01:32What kind of risk do you think is associated with that kind of condition?
01:35Yeah, I think there's two things here.
01:37I think it's not just the change narrative on their moves.
01:40We've talked about that quite a bit this week, about how people now are realizing there needs to be a
01:43structural high-up premium oil.
01:44But it's what's happening in Russia, Ukraine.
01:46Arguably, I won't say it's more important, but it's as important because it's happening at the same time as people
01:53are realizing that Hormuz is not going to normalize this year.
01:56I mean, it might have periods of higher flow, but we're not going back to the way it was.
02:00We saw this before with what happened around the Houthis and around the Red Sea.
02:05So that normalization doesn't come through.
02:08So oil prices are going to be slightly higher than we were thinking maybe a couple of weeks ago.
02:12However, the one other facet is that we've realized that there are a lot of fossil fuels out there and
02:16the supply is large.
02:17Do you think that's why?
02:18Because the market reaction to the producer prices and consumer prices that's backward looking, looking to June, was positive.
02:22And we saw yields down.
02:23We saw repricing the Fed.
02:25And yet we know that what is happening, what you've detailed, is real and material.
02:30Is there a disconnect?
02:31Or are the markets seeing that this is still an oversupplied energy market globally?
02:36I mean, we've got to remember this is a supply-side shock for inflation.
02:39And therefore, like, you know, if we're going to have inflation purely because of supply chain disruption, there's the whole
02:44COVID debate.
02:45Do you want to be hiking rates anyway?
02:47So it's easier for the Fed to argue, to kind of look through that and kind of dismiss the fact
02:53that they haven't had inflation anywhere near target for a gazillion years.
02:56So I think it's more about the worse Fed reaction function, which people are still trying to work out, and
03:01what the overall committee reaction function is.
03:03I'm still in the camp that they're going to try doing nothing for as long as possible.
03:07And, you know, ultimately, we might get a hike in September, but that's assuming the market's still super strong.
03:13And I think there's more fragilities out there in the market.
03:15And I remember Mark Cudmore, before the AI boom, before that was the conversation that was dominating the stable, I'm
03:20much more sort of bearish, a little bit more worried about the risks on the horizon.
03:24Thinking about this AI boom, it seems everything we're hearing today in the last couple of weeks, it's got more
03:28runway.
03:29We've been talking about it here.
03:30What about the risks that are building out under the surface?
03:33How are you guys taking a view of sort of that unwind, if and when it comes?
03:36So my story hasn't really changed for the last kind of years.
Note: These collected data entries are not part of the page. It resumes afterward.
(* ===== verification/ProxyRequests.v ===== *)
(** * ProxyRequests: what becomes of a request

    The packets of a stream wait for its route; once there is one they leave in
    their order, each sealed for the exit node and charged. *)

From Stdlib Require Import ZArith Lia String Ascii.
From stdpp Require Import base list numbers option gmap sets.
From S2P Require Import Prelude Text SequenceBuffer CountryFinder CryptDE Wallet ServiceReceipt.
From S2P Require Import Route Eip712 ReceiptSession NodeRecord RouteFinder RouteQuery VersionedData Migrations.
From S2P Require Import CoresPackage Hopper AckOutbox StreamTables ProtocolPack ProtocolHosts Hostname.
From S2P Require Import ProxyServer ProxyStreams ProxyResponses.

Local Open Scope Z_scope.
Local Open Scope rust_scope.
Local Open Scope list_scope.

Section Requests.
Context {St : Type} `{RS : RecoveryStore St} `{SK : SessionKeys} `{E : Ethsign} `{C : Cbor}.
Context `{HC : HopCbor} `{PC : PackageCbor} `{VR : ValueReader} `{VO : VersionOrder} `{PY : PayloadCbor}.
Context `{AC : AckCbor} `{HT : HttpCrates}.
Abbreviation proxy := (Proxy St).

(** A packet sealed for the exit [x] of a route, and what it costs. *)
Definition packet_sent (r : SelectedRoute) (over : list ExpectedService) (x : PublicKey) (args : TransmitToHopperArgs)
    (pkg : IncipientCoresPackage) (charge : ReportServicesConsumedMessage) : Prop :=
  ∃ rand m exit,
    client_request_message (args_payload args) = Ret m ∧
    incipient_new (args_main_cryptde args) rand (sel_route r) m x = Ret (Ok pkg) ∧
    report_on_exit_service over (request_len (args_payload args)) = Ok exit ∧
    charge = mkServicesConsumed (args_timestamp args) exit (length (icp_payload pkg)) (report_on_routing_services over).

Section Route.
Context (env : ProxyEnv) (r : SelectedRoute) (over back : list ExpectedService) (x : PublicKey) (main : CryptDE).
Context (services : expected_services r = RoundTrip over back).
Context (exit_key : find_exit_node_key over = Some x) (one_exit : ∀ n, ∃ exit, report_on_exit_service over n = Ok exit).
Context (sealed : ∀ rand m, ∃ pkg, incipient_new main rand (sel_route r) m x = Ret (Ok pkg)).

Lemma transmit_one n args (s : proxy) :
  args_is_decentralized args = true → args_main_cryptde args = main →
  match try_transmit_to_hopper env n args r s with
  | Ret (res, s', out) => res = Ok () ∧ s' = s ∧ relayed out = [] ∧
      ∃ pkg charge, network out = [pkg] ∧ charged out = [charge] ∧ packet_sent r over x args pkg charge
  | Panic => True
  end.
Proof.
  intros Hd Hm. unfold try_transmit_to_hopper. rewrite services. unfold transmit_to_hopper. rewrite Hd, exit_key, Hm. cbv zeta iota.
  unfold ps_bind at 1, run at 1. destruct (client_request_message (args_payload args)) as [m|] eqn:Em; [|done].
  unfold ps_bind at 1, run at 1. destruct (sealed (pe_rand env n) m) as [pkg Hp]. rewrite Hp.
  destruct (one_exit (request_len (args_payload args))) as [exit Hx]. rewrite Hx.
  assert (packet_sent r over x args pkg (mkServicesConsumed (args_timestamp args) exit (length (icp_payload pkg))
    (report_on_routing_services over))) as Hsent by (exists (pe_rand env n), m, exit; rewrite Hm; done).
  unfold ps_try, ps_bind, send, when, ps_ret. destruct (_ && _), (retire_stream_key args); cbn;
    (split; [done|]; split; [done|]; split; [done|]); by do 2 eexists.
Qed.

Lemma transmit_all n l (s : proxy) :
  Forall (fun args => args_is_decentralized args = true ∧ args_main_cryptde args = main) l →
  match transmit_packets env n l r s with
  | Ret (res, s', out) => res = Ok () ∧ s' = s ∧ relayed out = [] ∧
      Forall3 (packet_sent r over x) l (network out) (charged out)
  | Panic => True
  end.
Proof.
  intros Hl. revert n. induction Hl as [|args l [Hd Hm] _ IH] using Forall_ind; intros n; cbn [transmit_packets].
  { split; [done|]. split; [done|]. split; [done|]. constructor. }
  unfold ps_try, ps_bind. pose proof (transmit_one n args s Hd Hm) as H1.
  destruct (try_transmit_to_hopper env n args r s) as [[[res s1] o1]|]; [|done].
  destruct H1 as (-> & -> & Hr1 & pkg & charge & Hn1 & Hc1 & Hsent). specialize (IH (S n)).
  destruct (transmit_packets env (S n) l r s) as [[[res s2] o2]|]; [|done]. destruct IH as (-> & -> & Hr2 & Hall).
  rewrite relayed_app, network_app, charged_app, Hr1, Hr2, Hn1, Hc1. by repeat constructor.
Qed.

Lemma aside_quotes k : aside (St := St) (bind_quotes env k r).
Proof. unfold bind_quotes. step_aside. Qed.
Lemma aside_replay e : aside (St := St) (replay_pending_receipt_offer env e).
Proof. unfold replay_pending_receipt_offer. step_aside. apply aside_offer. Qed.
End Route.

Lemma exit_reported over n : exit_count over = 1%nat → ∃ exit, report_on_exit_service over n = Ok exit.
Proof.
  assert (∀ l, length (exits l) = exit_count l) as Hlen.
  { unfold exits, exit_count. induction l as [|[] l IH]; cbn; congruence. }
  intros H. rewrite <- Hlen in H. unfold report_on_exit_service.
  destruct (exits over) as [|[w rate] [|]]; try done. by eexists.
Qed.

Lemma ps_bind_inv {A B} (c : ps A) (k : A → ps B) (s : proxy) y s' out :
  ps_bind c k s = Ret (y, s', out) →
  ∃ x s1 o1 o2, c s = Ret (x, s1, o1) ∧ k x s1 = Ret (y, s', o2) ∧ out = o1 ++ o2.
Proof.
  unfold ps_bind. destruct (c s) as [[[x s1] o1]|]; [|done]. destruct (k x s1) as [[[y' s2] o2]|] eqn:E2; [|done].
  intros [= -> -> <-]. by exists x, s1, o1, o2.
Qed.

(** [C4] A route releases the packets that wait for it.  When the route a stream
    asked for arrives, over one exit node whose key seals messages, all packets
    that waited leave, in the order they came, each sealed for that exit node
    and along that route, and each charged once with its own size and the rates
    of the route; the browser hears nothing, nothing waits any more, and the
    route is kept for the packets to come. *)
Theorem route_releases_packets env msg (s : proxy) k i d p r over back x main u s' out :
  ar_stream_key msg = k → ar_result msg = Ok r →
  stream_infos s !! k = Some i → dns_failure_retry_opt i = Some d →
  pending_route_requests s !! k = Some p → pr_route_request_id p = ar_route_request_id msg →
  Forall (fun args => args_is_decentralized args = true ∧ args_main_cryptde args = main) (packets p) →
  expected_services r = RoundTrip over back → find_exit_node_key over = Some x → exit_count over = 1%nat →
  (∀ rand m, ∃ pkg, incipient_new main rand (sel_route r) m x = Ret (Ok pkg)) →
  handle_add_route_result_message env msg s = Ret (u, s', out) →
  Forall3 (packet_sent r over x) (packets p) (network out) (charged out) ∧ relayed out = [] ∧
  pending_route_requests s' !! k = None ∧ ∃ i', stream_infos s' !! k = Some i' ∧ route_opt i' = Some r.
Proof.
  intros <- Hres Hi Hd Hp Hid Hl Hservices Hx Hone Hseal. set (k := ar_stream_key msg) in *.
  unfold handle_add_route_result_message. cbv zeta. fold k.
  intros (? & ? & ? & o0 & [= <- <- <-] & H & ->)%ps_bind_inv. rewrite Hi, Hd in H.
  apply ps_bind_inv in H as (? & ? & ? & o1 & [= <- <- <-] & H & ->). rewrite Hp, Hid, Z.eqb_refl in H. cbn [negb] in H.
  apply ps_bind_inv in H as (? & ? & ? & o2 & [= <- <- <-] & H & ->). rewrite Hres in H.
  apply ps_bind_inv in H as (failed & s1 & oa & ob & H & Hend & ->).
  apply ps_bind_inv in H as (? & ? & ? & o3 & [= <- <- <-] & H & ->).
  apply ps_bind_inv in H as (epoch & s2 & o4 & o5 & Hq & H & ->).
  apply ps_bind_inv in H as (? & s3 & o6 & o7 & Ho & H & ->).
  apply ps_bind_inv in H as (res & s4 & o8 & o9 & Ht & H & ->).
  pose proof (aside_quotes env r k) as Hqa. match type of Hq with bind_quotes _ _ _ ?x = _ => specialize (Hqa x) end.
  rewrite Hq in Hqa. destruct Hqa as (_ & Hi2 & Hp2 & Hr2 & Hc2 & Hn2).
  assert (aside (match epoch with Some epoch => replay_pending_receipt_offer env epoch | None => ps_ret () end)) as Hoa
    by (destruct epoch; [apply aside_replay|apply aside_ret]).
  specialize (Hoa s2). rewrite Ho in Hoa. destruct Hoa as (_ & Hi3 & Hp3 & Hr3 & Hc3 & Hn3).
  pose proof (transmit_all env r over back x main Hservices Hx (fun n => exit_reported over n Hone) Hseal 1 (packets p) s3 Hl) as Hall.
  rewrite Ht in Hall. destruct Hall as (-> & -> & Hr4 & Hall). injection H as <- <- <-. injection Hend as <- <- <-.
  rewrite !relayed_app, !charged_app, !network_app, Hr2, Hr3, Hr4, Hc2, Hc3, Hn2, Hn3, !app_nil_r. cbn [app].
  split; [done|]. split; [done|]. rewrite Hp3, Hp2, Hi3, Hi2. cbn. rewrite lookup_delete_eq. split; [done|].
  rewrite lookup_alter_eq, Hi. by eexists.
Qed.
End Requests.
03:39Like, I think the bubble keeps on inflating until an earnings season changes.
03:43And what I'm looking for in earnings season is a slash in capex.
03:46So I think it is a tremendous AI capex bubble.
03:49I think it's going to be very painful when it happens.
03:51But I don't think you can preempt it.
03:52And I think it's a – I think, you know, is this a turning point now?
03:56I don't think so.
03:58But, like, I'm open-minded.
03:59But, like, basically, I think you've got to stay underlyingly positive until we get that capex reduction.
04:04However, as we've discussed since May, I think we're in the much more volatile stage.
04:08And I think the volatility we've seen in the last two months is what we're going to get for the
04:10next few months.
04:11But like the prior bubbles, that volatile stage lasts about six months.
04:14So to me, you know, my base case is we're another earnings season away always.
04:18But I'm going to be open-minded to every single hyperscaler earnings report.
04:21As soon as capex gets slashed, that's game over.